2.3.1咽拭子標本：低溫凍融三次，凍存於-70℃以下，備用。

2.3.2尿液標本：標本采集後24小時內送達試驗室，離心處理（4℃,2000rpm,20分鍾），棄上清，加入標本保存液1mL，低溫凍融三次，凍存於-70℃以下，備用。

2.4標本的接種

2.4.1將標本融化，無菌吸取0.2－0.5mL（根據細胞瓶大小決定）接種到生長良好的單層vero/slam細胞瓶中，接種前倒去細胞培養液，使待檢樣品均勻地覆蓋在細胞上，置35℃孵箱內吸附1~2小時，吸附期間應輕輕搖動2~3次，以避免細胞麵幹燥。另留1瓶細胞作為陰性對照。每一份標本接種1瓶細胞，並進行正確標記（包括標本編號、接種日期、傳代數）。

2.4.2吸附完畢後，為防止標本對細胞產生毒性反應，棄去標本液，加入細胞維持液，每瓶5mL—10mL（大方瓶10mL/瓶，小方瓶5mL/瓶）。放35℃孵箱內培養。

2.5 結果觀察

2.5.1每天在顯微鏡下觀察方瓶中的細胞病變（CPE），並記錄融合性細胞的產生過程。如果培養基太酸（由橙色變為黃色），需要更換細胞維持液。

2.5.2當出現典型的融合巨細胞病變+++時。將該瓶培養物凍存於-70℃冰箱，備作病毒鑒定之用。
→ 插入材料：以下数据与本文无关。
(* ===== verification/RpcServerSpec.v ===== *)
(** * What the rpc server's reactor guarantees

    The protocol of one pooled rpc, the exactness of the abort tracker, the
    accounting of [poll_outbound_many], and the promise that lets a connection
    host the reactor. *)

From S2P Require Import Prelude Spillway Encoding RpcMessage RpcServer ExampleService.
Local Open Scope N_scope.
Local Open Scope run_scope.

(** ** One rpc *)

Section rpc_protocol.
Context {F S T W K : Type} `{AtomicWaker W K} `{FutureOp F K T} `{StreamOp S K T}.
Abbreviation Store := (list (AbortCell W)).
Implicit Types st : Store.
Implicit Types x : RpcStream F S.

(** What can happen to an rpc: it is polled, or its handle is marked aborted. *)
Inductive RpcCall := CallPoll (k : K) | CallAbort.

(** The results of the polls along a sequence of calls. *)
Fixpoint rpc_run st x (calls : list RpcCall) : list (Poll (option (u64 * RpcStreamEvent T))) :=
  match calls with
  | [] => []
  | CallPoll k :: calls =>
      let '(r, st, x) := rpc_poll_next k st x in r :: rpc_run st x calls
  | CallAbort :: calls =>
      rpc_run (mark_aborted (K:=K) (mkRpcAbortHandle (rs_cell x)) st).1 x calls
  end.

(** What they must be: an rpc that is over yields nothing more; one that was
    aborted while alive yields a final [Cancelled] at its next poll; otherwise a
    unary rpc yields one final [Complete], a streaming one any number of items
    and a final [Finished], all under its id. *)
Fixpoint protocol (id : u64) (unary live is_aborted : bool) (calls : list RpcCall)
  (results : list (Poll (option (u64 * RpcStreamEvent T)))) : Prop :=
  match calls, results with
  | [], [] => True
  | CallAbort :: calls, _ => protocol id unary live true calls results
  | CallPoll _ :: calls, r :: results =>
      if negb live then r = Ready None ∧ protocol id unary live is_aborted calls results
      else if is_aborted
      then r = Ready (Some (id, Cancelled)) ∧ protocol id unary false is_aborted calls results
      else
        match r with
        | Pending => protocol id unary true false calls results
        | Ready (Some (i, Item _)) => i = id ∧ unary = false ∧ protocol id unary true false calls results
        | Ready (Some (i, Complete _)) => i = id ∧ unary = true ∧ protocol id unary false false calls results
        | Ready (Some (i, Finished)) => i = id ∧ unary = false ∧ protocol id unary false false calls results
        | _ => False
        end
  | _, _ => False
  end.

Definition is_unary (k : RpcStreamKind F S) : bool :=
  match k with KindUnary _ => true | _ => false end.

(** The abort flags; registering a waker does not touch them. *)
Definition bits st : list bool := aborted <$> st.

Lemma bits_register st c (k : K) : bits (register_waker st c k) = bits st.
Proof.
  unfold bits, register_waker. apply list_eq. intros i.
  rewrite !list_lookup_fmap. destruct (decide (i = c)) as [->|Hne].
  - rewrite list_lookup_alter_eq. by destruct (st !! c).
  - by rewrite list_lookup_alter_ne.
Qed.

Lemma cell_aborted_bits st c : cell_aborted st c = default false (bits st !! c).
Proof. unfold cell_aborted, bits. rewrite list_lookup_fmap. by destruct (st !! c). Qed.

Lemma bits_mark st h :
  bits (mark_aborted (K:=K) h st).1 = <[ah_cell h := true]> (bits st).
Proof.
  unfold mark_aborted, bits. destruct (st !! ah_cell h) as [cell|] eqn:Hc.
  - destruct (aw_wake (abort_waker cell)) as [w ks]. simpl. by rewrite list_fmap_insert.
  - simpl. rewrite list_insert_ge; [done|]. rewrite length_fmap. by apply lookup_ge_None.
Qed.
(* ===== verification/RpcClientSpec.v ===== *)
(** * What the rpc client guarantees

    Ownership of completions along every run of a client and its connection, the
    correlation of responses with requests, cancellation, and what becomes of the
    requests that are in flight when the connection is lost. *)

From S2P Require Import Prelude Spillway Encoding Connection RpcMessage ExampleService RpcClient.
Local Open Scope N_scope.
Local Open Scope run_scope.

(** ** The store of channels *)

Section store.
Context {O W K Req Res : Type} `{AtomicWaker W K} `{OneshotLaws O (result Res RpcError) K}.
Abbreviation TheCell := (Cell O W Res).
Implicit Types cs : list TheCell.
Implicit Types xs : list Completion.

(** A completion in flight holds the open sending end of its channel. *)
Definition owns (x : Completion) (cell : TheCell) : Prop :=
  match x, cell with
  | Unary _, OneshotCell o => os_view o = OsEmpty
  | RemoteStreaming sender _, StreamCell s v => senders s = 1 ∧ chute sender < len (chutes s)
  | _, _ => False
  end.

(** A channel whose sending end is gone. *)
Definition cell_closed (cell : TheCell) : Prop :=
  match cell with
  | OneshotCell o => os_view o ≠ OsEmpty
  | StreamCell s _ => senders s = 0
  end.

Definition cell_ok (cell : TheCell) : Prop :=
  match cell with OneshotCell _ => True | StreamCell s v => unbounded s v ∧ length (chutes s) = 1%nat end.

(** The completions [xs] in flight own different channels, and every other
    channel is closed. *)
Record store_ok xs cs : Prop := {
  so_nodup : NoDup (completion_cell <$> xs);
  so_owns x : x ∈ xs → ∃ cell, cs !! completion_cell x = Some cell ∧ owns x cell;
  so_closed i cell : cs !! i = Some cell → i ∉ completion_cell <$> xs → cell_closed cell;
  so_cells : Forall cell_ok cs;
}.

#[export] Instance store_ok_proper : Proper ((≡ₚ) ==> (=) ==> iff) store_ok.
Proof.
  assert (∀ xs ys cs, xs ≡ₚ ys → store_ok xs cs → store_ok ys cs) as Himp.
  { intros xs ys cs Hp [H1' H2 H3 H4]. split; [by rewrite <-Hp| | |done].
    - intros x Hx. apply H2. by rewrite Hp.
    - intros i cell Hi Hn. apply (H3 i); [done|]. by rewrite Hp. }
  intros xs ys Hp cs ? <-. split; apply Himp; [done|by symmetry].
Qed.

(** A channel changes and keeps its status. *)
Lemma store_change xs cs i cell cell' :
  store_ok xs cs → cs !! i = Some cell →
  (∀ x, owns x cell → owns x cell') → (cell_closed cell → cell_closed cell') →
  (cell_ok cell → cell_ok cell') →
  store_ok xs (<[i := cell']> cs).
Proof.
  intros [H1' H2 H3 H4] Hi Ho Hc Hk.
  assert (i < length cs)%nat as Hlt by (by eapply lookup_lt_Some).
  split; [done| | |].
  - intros x Hx. destruct (H2 x Hx) as (d & Hd & Hown). destruct (decide (completion_cell x = i)) as [Heq|Hne].
    all: try rewrite Heq in *.
    + rewrite list_lookup_insert_eq by done. exists cell'. split; [done|]. apply Ho.
      rewrite Hi in Hd. by injection Hd as ->.
    + rewrite list_lookup_insert_ne by done. by exists d.
  - intros j d Hj Hn. apply list_lookup_insert_Some in Hj as [(-> & -> & _)|[Hne Hj]].
    + apply Hc. by apply (H3 j).
    + by apply (H3 j).
  - apply Forall_insert; [done|]. apply Hk. by eapply Forall_lookup_1.
Qed.

(** A completion is used up: its channel is closed. *)
Lemma store_retire x xs cs cell' :
  store_ok (x :: xs) cs → cell_closed cell' → cell_ok cell' →
  store_ok xs (<[completion_cell x := cell']> cs).
Proof.
  intros [H1' H2 H3 H4] Hc Hk. rewrite fmap_cons in *. apply NoDup_cons in H1' as [Hni H1'].
  destruct (H2 x) as (cell & Hcell & _); [by left|].
  assert (completion_cell x < length cs)%nat as Hlt by (by eapply lookup_lt_Some).
  split; [done| | |].
  - intros y Hy. destruct (H2 y) as (d & Hd & Hown); [by right|].
    rewrite list_lookup_insert_ne; [by exists d|]. intros Heq. apply Hni. rewrite Heq.
    by apply list_elem_of_fmap_2.
  - intros j d Hj Hn. apply list_lookup_insert_Some in Hj as [(_ & <- & _)|[Hne Hj]]; [done|].
    apply (H3 j); [done|]. by intros [?|?]%elem_of_cons.
  - by apply Forall_insert.
Qed.

Lemma close_cell_closed x cell :
  owns x cell → cell_ok cell → cell_closed (close_cell x cell) ∧ cell_ok (close_cell x cell).
Proof.
  destruct x as [c|sender c], cell as [o|s v]; simpl; try done.
  - intros Hv _. split; [|done]. destruct (os_drop_sender_law o) as [-> _]. by rewrite Hv.
  - intros [Hse Hch] [Hok Hl]. destruct (sender_drop_spec sender s v Hok) as (Hok' & Hcs & Hse').
    split; [by rewrite Hse', Hse|]. by rewrite Hcs.
Qed.
(** C27: one connection per slot: as long as no attempt fails and no connection
    dies, then however many tasks ask a pool for connections and however they
    interleave, at most one attempt is spawned for each slot, nobody gets an error,
    and all that ask for the same slot get the same connection, which is the one in
    the slot. *)
Theorem pool_single_flight (connection_count : usize) (ls : list PoolLabel) (p : Pool)
  (Hfair : Forall fair_weather ls) (Hrun : exec_all pool_exec ls (pool_new connection_count) = Some p) :
  len (attempts p) ≤ connection_count ∧
  (∀ i slot r, tasks p !! i = Some (Done slot r) →
     ∃ c, r = Ok c ∧ connections p !! slot = Some (Connected c)) ∧
  (∀ i k slot c d, tasks p !! i = Some (Done slot (Ok c)) → tasks p !! k = Some (Done slot (Ok d)) → c = d).
Proof.
  assert (pool_ok p ∧ length (connections p) = N.to_nat connection_count) as [Hok Hlen].
  { assert (∀ q, pool_ok q → exec_all pool_exec ls q = Some p →
      pool_ok p ∧ length (connections p) = length (connections q)) as Hgen.
    { clear Hrun. induction Hfair as [|l ls Hl _ IH]; intros q Hq Hr; [by simplify_eq/=|].
      apply bind_Some in Hr as (q1 & He & Hr).
      destruct (IH q1 (fair_step_ok _ _ _ Hq Hl He) Hr) as [Hp Hlen]. split; [done|].
      rewrite Hlen. by eapply pool_exec_length. }
    destruct (Hgen _ (pool_new_ok _) Hrun) as [Hp Hlen]. split; [done|].
    rewrite Hlen. simpl. by rewrite length_replicate. }
  assert (∀ i slot r, tasks p !! i = Some (Done slot r) →
     ∃ c, r = Ok c ∧ connections p !! slot = Some (Connected c)) as Hdone
    by (intros i slot r Hi; exact (pk_tasks _ Hok _ _ Hi)).
  split; [|split; [done|]].
  - rewrite (pk_count _ Hok). replace connection_count with (len (connections p)) by (unfold len; lia).
    generalize (connections p). intros l. induction l as [|x l IH]; [done|]. rewrite len_cons. simpl.
    unfold busy at 1. case_decide; lia.
  - intros i k slot c d Hi Hk. destruct (Hdone _ _ _ Hi) as (? & [= <-] & Hc).
    destruct (Hdone _ _ _ Hk) as (? & [= <-] & Hd). congruence.
Qed.

(** Two tasks share the connection that the first one made. *)
Definition demo_run : list PoolLabel :=
  [CallSlot 0; CallSlot 0; TaskStep 0; TaskStep 1; TaskStep 0; AttemptDone 0 (Ok (Ok 9%nat));
   TaskStep 1; TaskStep 1; TaskStep 0; TaskStep 0].

Lemma pool_single_flight_witness :
  ∃ p, exec_all pool_exec demo_run (pool_new 1) = Some p ∧ len (attempts p) ≤ 1 ∧
    tasks p = [Done 0 (Ok 9%nat); Done 0 (Ok 9%nat)].
Proof.
  destruct (exec_all pool_exec demo_run (pool_new 1)) as [p|] eqn:Hp; [|vm_compute in Hp; discriminate Hp].
  exists p. split; [reflexivity|].
  split; [apply (pool_single_flight 1 demo_run p); [repeat constructor|exact Hp]|].
  vm_compute in Hp. injection Hp as <-. reflexivity.
Defined.

(** C26: askers are served: whatever attempts fail, connections die and callers give
    up, in any order, the tasks of a pool take no more turns in all than its slots
    and five times the calls; each can take its next turn, unless it waits for an
    attempt that has not ended or is over; and what a task comes back with is what
    an attempt came to, a connection that was made or the error of one that was
    not. *)
Theorem askers_are_served (connection_count : usize) (ls : list PoolLabel) (p : Pool)
  (Hrun : exec_all pool_exec ls (pool_new connection_count) = Some p) :
  sum_by is_turn ls ≤ connection_count + 5 * sum_by is_call ls ∧
  (∀ i t, tasks p !! i = Some t →
     (∃ p', pool_exec (TaskStep i) p = Some p') ∨
     (∃ slot j, t = Awaiting slot j ∧ attempts p !! j = Some None) ∨
     (∃ slot r, t = Done slot r) ∨ t = Dropped) ∧
  (∀ i slot r, tasks p !! i = Some (Done slot r) → ∃ j, attempts p !! j = Some (Some r)).
Proof.
  destruct (pool_run_sane _ _ _ Hrun) as [Hok Hle]. split; [exact Hle|]. split.
  - intros i t. by apply task_goes_on.
  - intros i slot r Hi. exact (Forall_lookup_1 _ _ _ _ (ps_tasks _ Hok) Hi).
Qed.
Lemma prost_incomplete m u :
  strict_prefix u (prost_wire m) → asks_for_more (len (prost_wire m)) u (prost_decode_buffer (T:=T) u).
Proof.
  intros Hs. destruct (prost_wire_len m) as [Hwl Hw]. unfold prost_decode_buffer.
  destruct (prost_short_message m u Hs) as [[-> Hl]|[-> Hl]]; [exists 10; split; [done|lia]|].
  rewrite wadd_small by lia. rewrite Hwl, (proj2 (N.ltb_lt _ _)) by lia. eexists. split; [done|lia].
Qed.

Lemma prost_complete m rest :
  len rest < 2 ^ 63 → prost_decode_buffer (prost_wire m ++ rest) = Ok (len (prost_wire m), m).
Proof.
  intros Hrest. destruct (prost_delimiter_len m) as [Hdl Hpos].
  pose proof (prost_body_len m) as Hbl. unfold prost_decode_buffer, prost_wire.
  rewrite <-app_assoc, prost_read_delimiter, prost_decode, Hdl, !len_app.
  rewrite wadd_small by lia. rewrite (proj2 (N.ltb_ge _ _)) by lia.
  rewrite wsub_small by lia. f_equal. f_equal. lia.
Qed.
End prost_spec.

(** ** The properties *)

(** Buffers that grow towards the whole message [w], one piece at a time. *)
Fixpoint growing (u w : bytes) (us : list bytes) : Prop :=
  match us with
  | [] => True
  | u' :: us => u `prefix_of` u' ∧ strict_prefix u' w ∧ growing u' w us
  end.

Module Formats.

Section claims.
Context {T : Type} `{RmpLaws T}.

(** C39: a MessagePack message survives fragmentation: whatever growing
    beginnings of a serialized message a new decoder is shown, it asks for more
    each time, never for more than the message, and then, shown the whole message
    with anything behind it, it gives the message and its exact length and is a
    new decoder again.  The message must be shorter than four gigabytes. *)
Theorem messagepack_survives_fragmentation (s : MessagePackSerializer) (m : T) (us : list bytes) (rest : bytes)
  (Hlen : 5 + len (encode_write m) < 2 ^ 32) (Hrest : len rest < 2 ^ 62)
  (Hus : growing [] (messagepack_serialize s m []).1 us) :
  let w := (messagepack_serialize s m []).1 in
  let attempts := decode_attempts messagepack_decoder_default us in
  Forall2 (asks_for_more (M:=T) (len w)) us attempts.1 ∧
  messagepack_decode attempts.2 (w ++ rest) = (Ok (len w, m), messagepack_decoder_default).
Proof.
  intros w. unfold w. rewrite messagepack_serialize_fresh in *. clear w.
  assert (waits_for messagepack_decoder_default m []) as Hd by (by left).
  revert Hus Hd. generalize (@nil N) as u, messagepack_decoder_default at 1 2 3 as d.
  induction us as [|u' us IH]; intros u d Hus Hd; simpl.
  - split; [constructor|]. destruct Hd as [Hd|[Hd H5]]; apply messagepack_complete; try done; [by left|].
    right. split; [done|]. rewrite len_app, messagepack_wire_len. lia.
  - destruct Hus as (Hpre & Hstrict & Hus).
    assert (waits_for d m u') as Hd'.
    { destruct Hd as [Hd|[Hd H5]]; [by left|right]. split; [done|].
      destruct Hpre as [v ->]. rewrite len_app. lia. }
    pose proof (messagepack_incomplete d m u' Hlen Hstrict Hd') as Hi.
    change (decode d u') with (messagepack_decode (T:=T) d u').
    destruct (messagepack_decode d u') as [r d']. destruct Hi as [Hr Hd2].
    specialize (IH u' d' Hus (Hd2 u' (reflexivity u'))).
    destruct (decode_attempts d' us) as [rs d2]. destruct IH as [IHr IHd]. split; [|done].
    constructor; [|done]. by rewrite messagepack_wire_len.
Qed.
End claims.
2.5.3如經7天培養未出現細胞病變，則再盲傳1代繼續觀察7天。由於風疹病毒的細胞病變不明顯,連續傳代2次的分離物應進行病毒鑒定後方可報告結果。

2.5.4細胞病變（CPE）的觀察記錄格式為：
      0～25%的細胞出現病變記錄為“+”；
      25%～50%的細胞出現病變記錄為“++”；
      50%～75%的細胞出現病變記錄為“+++”；
      75%～100%的細胞出現病變記錄為“++++”。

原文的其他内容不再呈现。